You generally have three years to file a personal injury lawsuit in Washington. If you wait that long, the person you're trying to sue may be living someplace else—or not even living in Washington. You need an attorney who knows how to serve legal paperwork on an out-of-state defendant.
Davis' lawyer makes a mistake
You don't want to end up like Arthur Davis. The case of Davis v. Blumenstein provides a textbook example of how not to serve an out-of-state defendant.
In November 2013, Arthur Davis and Laura Blumenstein were involved in car accident on I-405 in Bellevue. Police responded and wrote a report. The accident report listed an address for Blumenstein in Arlington, Washington.
Nearly three years passed before Davis filed a lawsuit in King County Superior Court. Davis' attorney hired a process server to serve the summons and complaint on Blumenstein at the Arlington address listed in the police report.
The process server went to the Arlington residence and spoke with Blumenstein's father. He told the process server that his daughter had moved to Bend, Oregon, and he provided an address. The process server emailed Davis' attorney the next day, and asked him whether he wanted to arrange for personal service at Blumenstein's Oregon address.
Davis' attorney made a decision—the wrong decision, as it turned out. Instead of attempting to serve Blumenstein in Oregon, Davis' attorney served the Washington Secretary of State.
Court of Appeals: Plaintiff must attempt personal service if knows Defendant's out-of-state address
Washington law permits a plaintiff in a car accident case to serve the secretary of state, but you have to meet a high burden to prove it's necessary. That's because due process requires that a person being sued has a right to be personally notified of the lawsuit. In that sense, serving the secretary of state (also known as “substitute service”) is the exact oppositeof personal service.

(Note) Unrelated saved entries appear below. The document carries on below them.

Lemma assign_group_balanced_witness :
  ∃ st', assign_group 3 [0%nat; 1%nat] 2 0 11 (-1) (mkAssigning example_transfers [0; 0; 0] [-1; -1; -1]) = Ret (2%nat, st') ∧
         as_totals st' = [8; 3; 0].
Proof.
  destruct (assign_group_balanced example_transfers 3 [0%nat; 1%nat] 2 0 (-1) 11
              (mkAssigning example_transfers [0; 0; 0] [-1; -1; -1])) as (st' & E & _).
  - repeat constructor; vm_compute; congruence.
  - lia.
  - vm_compute. split; congruence.
  - intros i. destruct i as [|[|i]]; reflexivity.
  - apply NoDup_cons. split; [intros H%list_elem_of_singleton; discriminate|apply NoDup_singleton].
  - repeat constructor; eexists; split; reflexivity.
  - repeat constructor.
  - reflexivity.
  - vm_compute. split; congruence.
  - congruence.
  - vm_compute. lia.
  - reflexivity.
  - exists st'. split; [exact E|]. revert E. vm_compute. by intros [= <-].
Defined.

Substitute service is usually only appropriate when the other party is trying to avoid service. It is not appropriate when the plaintiff knows exactly where the defendant lives.
The law also requires that plaintiffs—or more, accurately, their attorneys—follow the procedural requirements to the letter. One of these procedural requirements is the attorney's affidavit of compliance.

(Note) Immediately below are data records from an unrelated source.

(* ===== verification/ClientMgr.v ===== *)
(** The manager of object storage clients (common/client_mgr): clients are reused while their credentials still
    match, each handed to one reader at a time.

    A call is a sequence of critical sections of the manager's mutex: pop looks for a client to reuse, builds one outside
    the lock when there is none, and registers it.  Every interleaving of callers is a sequence of the steps below. *)

From stdpp Require Import gmap.
From S2P Require Import Prelude ResponseCode.

(** What the manager asks of a client: IClient::verify_credentials, and stop. *)
Class ManagedClient (Client Config : Type) := {
  verify_credentials : Client → Config → bool;
  stop_client : Client → Client }.

Section Manager.
Context {Client Config : Type} `{!ManagedClient Client Config}.

(** The set and the map of the clients, by their addresses. *)
Record Manager := mkManager { unused_clients : gset Z; clients : gmap Z Client }.

Definition new_manager : Manager := mkManager ∅ ∅.

(** begin() of the set: pointers are ordered by address. *)
Definition begin (s : gset Z) : option Z :=
  foldr (λ p m, Some (match m with None => p | Some q => Z.min p q end)) None (elements s).

(** The first critical section of pop; [None] is the use of a client that is gone.  [n] bounds the loop. *)
Fixpoint reuse_loop (n : nat) (config : Config) (m : Manager) : option (option Z * Manager) :=
  match begin (unused_clients m) with
  | None => Some (None, m)
  | Some ptr =>
      match n with
      | O => None
      | S n =>
          match clients m !! ptr with
          | None => None
          | Some client =>
              let unused := unused_clients m ∖ {[ptr]} in
              if verify_credentials client config then Some (Some ptr, mkManager unused (clients m))
              else reuse_loop n config (mkManager unused (delete ptr (clients m)))
          end
      end
  end.

Definition reuse (config : Config) (m : Manager) : option (option Z * Manager) :=
  reuse_loop (base.size (unused_clients m)) config m.

(** The second: the client that was built is kept. *)
Definition register_client (ptr : Z) (client : Client) (m : Manager) : Manager :=
  mkManager (unused_clients m) (<[ptr := client]> (clients m)).

Definition push (client : Z) (m : Manager) : Manager := mkManager ({[client]} ∪ unused_clients m) (clients m).

(** Nothing happens while a client is used. *)
Definition clear (m : Manager) : Manager :=
  if negb (base.size (unused_clients m) =? base.size (clients m))%nat then m else new_manager.

Definition stop (m : Manager) : Manager := mkManager (unused_clients m) (stop_client <$> clients m).

Definition size (m : Manager) : nat := base.size (clients m).
Definition unused (m : Manager) : nat := base.size (unused_clients m).

(** ** Concurrent callers *)

(** [held] are the clients that were handed out and not given back, [asking] the callers that found none to reuse, and
    [built] the clients that are not registered yet. *)
Record system := mkSystem { mgr : Manager; held : list Z; asking : list Config; built : list (Z * Client) }.

Definition initial : system := mkSystem new_manager [] [] [].

(** Addresses of live clients. *)
Definition live (s : system) : gset Z := dom (clients (mgr s)) ∪ list_to_set (map fst (built s)).

(** A caller gives back what it holds, once; make_unique answers an address that is not in use, or throws. *)
Inductive step : system → system → Prop :=
| step_reuse m h a b config ptr m' : reuse config m = Some (Some ptr, m') →
    step (mkSystem m h a b) (mkSystem m' (ptr :: h) a b)
| step_none m h a b config m' : reuse config m = Some (None, m') →
    step (mkSystem m h a b) (mkSystem m' h (config :: a) b)
| step_build m h a1 config a2 b ptr client : ptr ∉ live (mkSystem m h (a1 ++ config :: a2) b) →
    step (mkSystem m h (a1 ++ config :: a2) b) (mkSystem m h (a1 ++ a2) ((ptr, client) :: b))
| step_throw m h a1 config a2 b : step (mkSystem m h (a1 ++ config :: a2) b) (mkSystem m h (a1 ++ a2) b)
| step_register m h a b1 ptr client b2 :
    step (mkSystem m h a (b1 ++ (ptr, client) :: b2)) (mkSystem (register_client ptr client m) (ptr :: h) a (b1 ++ b2))
| step_push m h1 ptr h2 a b : step (mkSystem m (h1 ++ ptr :: h2) a b) (mkSystem (push ptr m) (h1 ++ h2) a b)
| step_clear m h a b : step (mkSystem m h a b) (mkSystem (clear m) h a b)
| step_stop m h a b : step (mkSystem m h a b) (mkSystem (stop m) h a b).

Inductive reachable : system → Prop :=
| reach_initial : reachable initial
| reach_step s s' : reachable s → step s s' → reachable s'.

(** ** The set of the unused clients *)

Lemma begin_none s : begin s = None ↔ s = ∅.
Proof.
  unfold begin. split; [|by intros ->; rewrite elements_empty]. intros H. apply leibniz_equiv, elements_empty_inv.
  by destruct (elements s).
Qed.

Lemma begin_fold l p : foldr (λ p m, Some (match m with None => p | Some q => Z.min p q end)) None l = Some p →
  p ∈ l ∧ ∀ q, q ∈ l → p <= q.
Proof.
  revert p. induction l as [|x l IH]; intros p; simpl; [done|].
  destruct (foldr _ None l) as [q|] eqn:E; intros [= <-].
  - destruct (IH q eq_refl) as [Hq Hmin]. split.
    + destruct (Z.min_spec x q) as [[_ ->]|[_ ->]]; [by left|by right].
    + intros y [->|Hy]%elem_of_cons; [lia|]. specialize (Hmin y Hy). lia.
  - split; [by left|]. intros y [->|Hy]%elem_of_cons; [lia|]. destruct l as [|z l]; [by apply elem_of_nil in Hy|done].
Qed.

Lemma begin_some s p : begin s = Some p → p ∈ s ∧ ∀ q, q ∈ s → p <= q.
Proof.
  intros [Hp Hmin]%begin_fold. split; [by apply elem_of_elements|]. intros q Hq. by apply Hmin, elem_of_elements.
Qed.

(** ** What pop may hand out *)

(** Every client that is unused is one the manager keeps. *)
Definition unused_kept (m : Manager) : Prop := unused_clients m ⊆ dom (clients m).

Lemma reuse_loop_spec n config : ∀ m, unused_kept m → (base.size (unused_clients m) <= n)%nat →
  ∃ r m', reuse_loop n config m = Some (r, m') ∧ unused_kept m' ∧
    (∃ stale : gset Z, stale ⊆ unused_clients m ∧ clients m' = filter (λ pc : Z * Client, pc.1 ∉ stale) (clients m) ∧
       (∀ p c, p ∈ stale → clients m !! p = Some c → verify_credentials c config = false) ∧
       match r with
       | Some ptr => ptr ∈ unused_clients m ∧ ptr ∉ stale ∧ unused_clients m' = unused_clients m ∖ stale ∖ {[ptr]} ∧
                     (∃ c, clients m' !! ptr = Some c ∧ verify_credentials c config = true) ∧
                     (∀ q, q ∈ unused_clients m' → ptr <= q)
       | None => stale = unused_clients m ∧ unused_clients m' = ∅
       end).
Proof.
  induction n as [|n IH]; intros m Hk Hn; cbn [reuse_loop]; destruct (begin (unused_clients m)) as [ptr|] eqn:Hb.
  - exfalso. apply begin_some in Hb as [Hb _]. assert (Hz : base.size (unused_clients m) = 0%nat) by lia.
    apply size_empty_inv in Hz. set_solver.
  - apply begin_none in Hb. eexists None, m. split; [done|]. split; [done|]. exists ∅. rewrite Hb.
    split; [done|]. split; [|split; [set_solver|done]]. symmetry. apply map_filter_id. set_solver.
  - apply begin_some in Hb as [Hp Hmin]. destruct (proj1 (elem_of_dom _ _) (Hk _ Hp)) as [client Hc]. rewrite Hc.
    destruct (verify_credentials client config) eqn:Hv.
    + eexists (Some ptr), _. split; [done|]. split; [unfold unused_kept; simpl; set_solver|]. exists ∅. simpl.
      split; [set_solver|]. split; [symmetry; apply map_filter_id; set_solver|]. split; [set_solver|].
      split; [done|]. split; [set_solver|]. split; [set_solver|]. split; [by eauto|]. intros q Hq. apply Hmin. set_solver.
    + destruct (IH (mkManager (unused_clients m ∖ {[ptr]}) (delete ptr (clients m)))) as (r & m' & Hr & Hk' & stale & Hs & Hcl & Hst & Hrest).
      { unfold unused_kept. simpl. rewrite dom_delete_L. unfold unused_kept in Hk. set_solver. }
      { simpl. rewrite size_difference by set_solver. rewrite size_singleton. lia. }
      exists r, m'. split; [done|]. split; [done|]. exists ({[ptr]} ∪ stale). simpl in *.
      split; [set_solver|]. split; [|split].
      * rewrite Hcl. apply map_eq. intros p. apply option_eq. intros c. rewrite !map_lookup_filter_Some, lookup_delete_Some. simpl. set_solver.
      * intros p c Hpc Hl. destruct (decide (p = ptr)) as [->|Hne]; [congruence|]. apply (Hst p); [set_solver|by rewrite lookup_delete_ne].
      * destruct r as [q|].
        -- destruct Hrest as (Hq & Hqs & Hu & Hver & Hord). split; [set_solver|]. split; [set_solver|]. split; [rewrite Hu; set_solver|]. by split.
        -- destruct Hrest as [-> ->]. split; [|done]. apply set_eq. intros p. destruct (decide (p = ptr)); set_solver.
  - apply begin_none in Hb. eexists None, m. split; [done|]. split; [done|]. exists ∅. rewrite Hb.
    split; [done|]. split; [|split; [set_solver|done]]. symmetry. apply map_filter_id. set_solver.
Qed.

Lemma reuse_spec config m : unused_kept m → ∃ r m', reuse config m = Some (r, m') ∧ unused_kept m' ∧
  (∃ stale : gset Z, stale ⊆ unused_clients m ∧ clients m' = filter (λ pc : Z * Client, pc.1 ∉ stale) (clients m) ∧
     (∀ p c, p ∈ stale → clients m !! p = Some c → verify_credentials c config = false) ∧
     match r with
     | Some ptr => ptr ∈ unused_clients m ∧ ptr ∉ stale ∧ unused_clients m' = unused_clients m ∖ stale ∖ {[ptr]} ∧
                   (∃ c, clients m' !! ptr = Some c ∧ verify_credentials c config = true) ∧ (∀ q, q ∈ unused_clients m' → ptr <= q)
     | None => stale = unused_clients m ∧ unused_clients m' = ∅
     end).
Proof. intros Hk. by apply reuse_loop_spec. Qed.

(** ** What every interleaving keeps *)

Record manager_ok (s : system) : Prop := {
  mk_held : NoDup (held s);
  mk_apart : ∀ p, p ∈ held s → p ∉ unused_clients (mgr s);
  mk_all : dom (clients (mgr s)) = list_to_set (held s) ∪ unused_clients (mgr s);
  mk_built : NoDup (map fst (built s)) ∧ ∀ p, p ∈ map fst (built s) → p ∉ dom (clients (mgr s)) }.

Lemma ok_kept s : manager_ok s → unused_kept (mgr s).
Proof. intros H p Hp. rewrite (mk_all _ H). set_solver. Qed.

Lemma reuse_keeps_ok m h a b a' config r m' : manager_ok (mkSystem m h a b) → reuse config m = Some (r, m') →
  manager_ok (mkSystem m' (match r with Some ptr => ptr :: h | None => h end) a' b).
Proof.
  intros Hok Hr. destruct (reuse_spec config m (ok_kept _ Hok)) as (r0 & m0 & E & _ & stale & Hs & Hc & _ & Hrest).
  rewrite Hr in E. injection E as <- <-. destruct Hok as [Hh Ha Hall [Hb1 Hb2]]. simpl in *.
  assert (Hdom : dom (clients m') = dom (clients m) ∖ stale).
  { apply set_eq. intros p. rewrite Hc, elem_of_difference, !elem_of_dom. split.
    - intros [c Hl]. apply map_lookup_filter_Some in Hl as [Hl Hp]. split; [by exists c|done].
    - intros [[c Hl] Hp]. exists c. by apply map_lookup_filter_Some. }
  assert (Hb : NoDup (map fst b) ∧ ∀ p, p ∈ map fst b → p ∉ dom (clients m')).
  { split; [done|]. intros p Hp. rewrite Hdom. specialize (Hb2 p Hp). set_solver. }
  destruct r as [ptr|].
  - destruct Hrest as (Hp & Hps & Hu & _). split; simpl; [|set_solver| |done].
    + constructor; [|done]. intros Hin. by apply (Ha ptr).
    + rewrite Hdom, Hu, Hall. apply set_eq. intros p. destruct (decide (p = ptr)); [set_solver|].
      specialize (Ha p). simpl. set_solver.
  - destruct Hrest as [-> Hu]. split; simpl; [done|rewrite Hu; set_solver| |done].
    rewrite Hdom, Hu, Hall. apply set_eq. intros p. specialize (Ha p). set_solver.
Qed.

Lemma clear_spec m : unused_kept m → clear m = if decide (dom (clients m) = unused_clients m) then new_manager else m.
Proof.
  intros Hk. unfold clear. rewrite <- size_dom. destruct (Nat.eqb_spec (base.size (unused_clients m)) (base.size (dom (clients m)))) as [E|E]; simpl.
  - rewrite decide_True; [done|]. symmetry. apply set_subseteq_size_eq; [done|lia].
  - rewrite decide_False; [done|]. intros Hd. apply E. by rewrite Hd.
Qed.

Under RCW 46.64.460 (the secretary of state service statute), the plaintiff's attorney must file an affidavit with the secretary of state certifying that the attorney has diligently attempted to personally serve the defendant “at all addresses known to him or her.”

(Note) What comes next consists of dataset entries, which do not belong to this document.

(* ===== verification/Submission.v ===== *)
(** Streamer::async_request: from a caller's request to the workloads the pools execute
    (streamer/impl/streamer).

    The model covers the verification of the request, the choice of the object storage plugin, the id,
    the assigner, the batches of every transfer, the workloads, the registration and the dispatch, with
    the draining of what could not be dispatched.  The router, the initialisation of the object storage
    library, the clock and the pools are the environment.  A request that throws is reported by the
    exception alone. *)

From S2P Require Import Prelude ResponseCode Text SharedQueue Task ChunkSplitter Batch Transfer Batches.
From S2P Require Import Assigner SubmissionsMgr StorageUri Workload.

Inductive Plugin := S3 | GCS | Azure.

#[export] Instance Plugin_eq_dec : EqDecision Plugin.
Proof. solve_decision. Defined.

(** What a streamer keeps between submissions. *)
Record Streamer := mkStreamer {
  st_plugin : option Plugin; st_submissions : SubmissionsMgr; st_responder : queue }.

(** What a submission meets outside: the router's answer and groups, the object storage start-up, the
    clock, and whether the pool takes workload [i]. *)
Record Environment := mkEnvironment {
  env_config : AssignerConfig; env_fs_async_chunk_bytesize : Z;
  env_resolve : ResponseCode; env_groups : list Z; env_s3_init : outcome (); env_now : Z;
  env_dispatch : nat → outcome () }.

(** ** Before the submission is built *)

Definition range_verified (r : ReadRange) : bool := negb ((rr_size r >? 0) && (rr_dst r =? 0)).

Definition verify_requests (request : list FileRanges) : outcome () :=
  if forallb (λ f, forallb range_verified (fr_ranges f)) request then Ret ()
  else Throw (Code InvalidParameterError).

Definition plugin_of (u : StorageUri) : Plugin :=
  if is_gcs u then GCS else if is_azure u then Azure else S3.

(** The loop of lock_object_plugin: the plugin found and whether a filesystem path was seen; [None] is
    the early return for two different plugins. *)
Fixpoint scan_plugins (request : list FileRanges) (plugin : option Plugin) (has_filesystem : bool) :
    option (option Plugin * bool) :=
  match request with
  | [] => Some (plugin, has_filesystem)
  | file :: request =>
      match fr_ranges file with
      | [] => scan_plugins request plugin has_filesystem
      | _ :: _ =>
          match parse_uri (fr_path file) with
          | None => scan_plugins request plugin true
          | Some u =>
              match plugin with
              | Some p => if decide (p = plugin_of u) then scan_plugins request (Some (plugin_of u)) has_filesystem
                          else None
              | None => scan_plugins request (Some (plugin_of u)) has_filesystem
              end
          end
      end
  end.

(** BackendPools::lock_object_plugin: the first plugin wins for the streamer's lifetime. *)
Definition pools_lock_plugin (plugin : Plugin) (locked : option Plugin) : ResponseCode * option Plugin :=
  match locked with
  | None => (Success, Some plugin)
  | Some q => if decide (q = plugin) then (Success, locked) else (UnsupportedBackendMix, locked)
  end.

Definition lock_object_plugin (request : list FileRanges) (locked : option Plugin) :
    ResponseCode * option Plugin :=
  match scan_plugins request None false with
  | None => (UnsupportedBackendMix, locked)
  | Some (None, _) => (Success, locked)
  | Some (Some _, true) => (UnsupportedBackendMix, locked)
  | Some (Some p, false) => pools_lock_plugin p locked
  end.

Definition total_ranges (request : list FileRanges) : Z :=
  foldl (λ n f, n ⊕ Z.of_nat (length (fr_ranges f))) 0 request.

Definition total_request_bytes (request : list FileRanges) : Z :=
  foldl (λ n f, foldl (λ n r, n ⊕ rr_size r) n (fr_ranges f)) 0 request.

Definition is_object_storage_submission (request : list FileRanges) : bool :=
  check_object_storage is_uri request.

(** ** Building the workloads *)

Record Building := mkBuild { bd_store : store; bd_next : nat; bd_workloads : list Workload }.

(** The batches of one transfer join their workloads.  The index is in range by [divided_all]. *)
Fixpoint add_batches (bs : list Batch) (device : Device) (workloads : list Workload) :
    outcome (ResponseCode * list Workload) :=
  match bs with
  | [] => Ret (Success, workloads)
  | b :: bs =>
      if bool_decide (tasks b = []) then add_batches bs device workloads
      else
        let i := Z.to_nat (workload_index b) in
        match workloads !! i with
        | None => Throw StdException
        | Some w =>
            let '(result, w) := add_batch b device w in
            if decide (result = Success) then add_batches bs device (<[i := w]> workloads)
            else Ret (result, workloads)
        end
  end.

Fixpoint build_transfers (env : Environment) (request : list FileRanges) (sid : Z) (device : Device)
    (transfers : list ContiguousTransfer) (b : Building) : outcome (ResponseCode * Building) :=
  match transfers with
  | [] => Ret (Success, b)
  | x :: transfers =>
      match request !! Z.to_nat (tr_file_index x) with
      | None => Throw StdException
      | Some file =>
          let object_storage := is_uri (fr_path file) in
          (if object_storage then env_s3_init env else Ret ()) ;;!
          let chunk := task_chunk_bytesize object_storage (ac_s3_block_bytesize (env_config env))
                                           (env_fs_async_chunk_bytesize env) in
          let! (bs, _, s) := build_tasks (tr_tasks x) chunk sid (tr_file_index x) (tr_first_range_index x)
                                         object_storage (tr_range_sizes x) (bd_store b) (bd_next b) in
          let! (result, workloads) := add_batches bs device (bd_workloads b) in
          let b := mkBuild s (bd_next b + length (tr_range_sizes x)) workloads in
          if decide (result = Success) then build_transfers env request sid device transfers b
          else Ret (result, b)
      end
  end.

(** ** Dispatch *)

(** The loop over the workloads: how many were looked at before a push threw, [None] when none did. *)
Fixpoint dispatch (env : Environment) (next : nat) (workloads : list Workload) : option nat :=
  match workloads with
  | [] => None
  | w :: workloads =>
      if bool_decide (wl_batches w = []) then dispatch env (S next) workloads
      else match env_dispatch env next with
           | Ret _ => dispatch env (S next) workloads
           | Throw _ => Some next
           end
  end.

(** drain_undispatched *)
Definition drain_undispatched (workloads : list Workload) (from : nat) (w : world (R := queue)) :
    outcome (list Batch * world) :=
  fail_batches UnknownError (concat (map wl_batches (drop from workloads))) w.

(** What a submission leaves behind: the response, the id reported, the streamer, the workloads the
    pools took, and the submission's requests. *)
Record Submitted := mkSubmitted {
  sub_code : ResponseCode; sub_id : Z; sub_streamer : Streamer; sub_workloads : list Workload;
  sub_requests : store }.

Definition refused (code : ResponseCode) (id : Z) (st : Streamer) : Submitted := mkSubmitted code id st [] ∅.

Definition async_request (env : Environment) (request : list FileRanges) (device : Device) (st : Streamer) :
    outcome Submitted :=
  verify_requests request ;;!
  let '(locked, plugin) := lock_object_plugin request (st_plugin st) in
  if negb (bool_decide (locked = Success)) then Ret (refused locked 0 st)
  else
    let st := mkStreamer plugin (st_submissions st) (st_responder st) in
    let n := total_ranges request in
    if n >? unsigned_modulus - 1 then Ret (refused InvalidParameterError 0 st)
    else
      let object_storage := is_object_storage_submission request in
      if negb object_storage && negb (n =? 0) && negb (bool_decide (env_resolve env = Success))
      then Ret (refused (env_resolve env) 0 st)
      else
        match generate (st_submissions st) with
        | None => Throw StdException
        | Some (id, mgr) =>
            let st := mkStreamer plugin mgr (st_responder st) in
            if n =? 0 then Ret (refused Success id st)
            else
              let groups := if object_storage then [] else env_groups env in
              let! (num_workloads, assigned) := assigner is_uri (env_config env) groups request in
              let! (result, b) := build_transfers env request id device (as_transfers assigned)
                                    (mkBuild ∅ 0 (replicate num_workloads empty_workload)) in
              if negb (bool_decide (result = Success)) then Ret (refused result id st)
              else
                let! mgr := add id (wrap32 n) (total_request_bytes request) (env_now env) mgr in
                let responder := increment (wrap32 n) (st_responder st) in
                let workloads := bd_workloads b in
                match dispatch env 0 workloads with
                | None => Ret (mkSubmitted Success id (mkStreamer plugin mgr responder) workloads (bd_store b))
                | Some from =>
                    let! (_, w) := drain_undispatched workloads from (mkWorld (bd_store b) responder) in
                    Ret (mkSubmitted UnknownError id (mkStreamer plugin mgr (Batch.responder w))
                                     (take from workloads) (requests w))
                end
        end.

(** ** Backends do not mix *)

(** Every file with ranges is an object storage URI, or none is. *)
Definition uniform (request : list FileRanges) (obj : bool) : Prop :=
  Forall (λ f, fr_ranges f ≠ [] → is_uri (fr_path f) = obj) request.

Lemma scan_plugins_spec request : ∀ p fs p' fs', scan_plugins request p fs = Some (p', fs') →
  (p' = None → p = None ∧ uniform request false) ∧ (fs' = false → fs = false ∧ uniform request true).
Proof.
  unfold uniform. induction request as [|file request IH]; intros p fs p' fs' E; simpl in E.
  { injection E as <- <-. split; intros; split; (done || constructor). }
  assert (Hcons : ∀ obj, (fr_ranges file ≠ [] → is_uri (fr_path file) = obj) →
    Forall (λ f, fr_ranges f ≠ [] → is_uri (fr_path f) = obj) request →
    Forall (λ f, fr_ranges f ≠ [] → is_uri (fr_path f) = obj) (file :: request)) by (intros; by constructor).
  destruct (fr_ranges file) as [|r rs] eqn:Hr.
  - destruct (IH _ _ _ _ E) as [H1 H2].
    split; intros H; [destruct (H1 H)|destruct (H2 H)]; (split; [done|]); by apply Hcons.
  - unfold is_uri in Hcons. destruct (parse_uri (fr_path file)) as [u|] eqn:Hu.
    + assert (E' : scan_plugins request (Some (plugin_of u)) fs = Some (p', fs')).
      { destruct p as [q|]; [|done]. destruct (decide (q = plugin_of u)); [done|done]. }
      destruct (IH _ _ _ _ E') as [H1 H2]. split; intros H; [by destruct (H1 H)|]. destruct (H2 H). split; [done|].
      apply Hcons; [|done]. intros _. rewrite bool_decide_true; eauto.
    + destruct (IH _ _ _ _ E) as [H1 H2]. split; intros H; [|by destruct (H2 H)]. destruct (H1 H). split; [done|].
      apply Hcons; [|done]. intros _. rewrite bool_decide_false; [done|]. by intros [? ?].
Qed.

Lemma check_uniform request obj : uniform request obj →
  is_object_storage_submission request = obj ∨ Forall (λ f, fr_ranges f = []) request.
Proof.
  unfold is_object_storage_submission. induction 1 as [|file request Hf Hu IH]; simpl; [by right|].
  destruct (fr_ranges file) eqn:Hr; [|left; by apply Hf].
  destruct IH as [IH|IH]; [by left|right; by constructor].
Qed.

Lemma lock_uniform request locked locked' : lock_object_plugin request locked = (Success, locked') →
  uniform request (is_object_storage_submission request).
Proof.
  unfold lock_object_plugin. destruct (scan_plugins request None false) as [[p fs]|] eqn:E; [|done].
  apply scan_plugins_spec in E as [H1 H2]. intros Hl.
  assert (∃ obj, uniform request obj) as [obj Hu].
  { destruct p as [p|]; [|destruct (H1 eq_refl); eauto]. destruct fs; [done|]. destruct (H2 eq_refl). eauto. }
  destruct (check_uniform _ _ Hu) as [->|He]; [done|].
  eapply Forall_impl; [exact He|]. by intros f ->.
Qed.

(** ** Adding batches to workloads *)

Abbreviation batches_of := (λ ws, concat (map wl_batches ws)).

Lemma insert_batch (ws : list Workload) i w w' b : ws !! i = Some w → wl_batches w' = wl_batches w ++ [b] →
  batches_of (<[i := w']> ws) ≡ₚ batches_of ws ++ [b].
Proof.
  intros (l1 & l2 & -> & ->)%list_elem_of_split_length Hw'.
  rewrite insert_app_r_alt, Nat.sub_diag by lia. simpl. rewrite !map_app, !concat_app. simpl. rewrite Hw'.
  solve_Permutation.
Qed.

After receiving notice of the lawsuit from the secretary of state, Blumenstein filed a motion to dismiss. Her argument was simple. Davis' attorney knew she lived in Oregon, and he didn't attempt to personally serve her in Oregon. Game over.
Davis' argument was also simple but less persuasive. The law, he argued, only requires a plaintiff to attempt personal service at all addresses in Washington, not other states.
The trial court and the Court of Appeals sided with Blumenstein. To decide this case, the Court engaged in what legal scholars call “plain meaning” analysis. Judges read the statute and give each word its ordinary and literal meaning. If a word or phrase or sentence or paragraph is clear, then that's how you read the statute. We could also this the “don't overthink it” theory of statutory analysis.
RCW 46.64.040 is clear, the Court said. “All addresses known to him or her” means “ALL addresses known to him or her.” “All addresses known to him or her” clearly does not mean “all addresses just in Washington known to him or her.”
Losing on a technicality
Losing your case on a procedural technicality is awful, because technical errors are preventable. In fact, a major reason why people hire lawyers is because lawyers deal well in minutiae and details. When your lawyer loses your case on a technicality, the sting of losing is that much worse.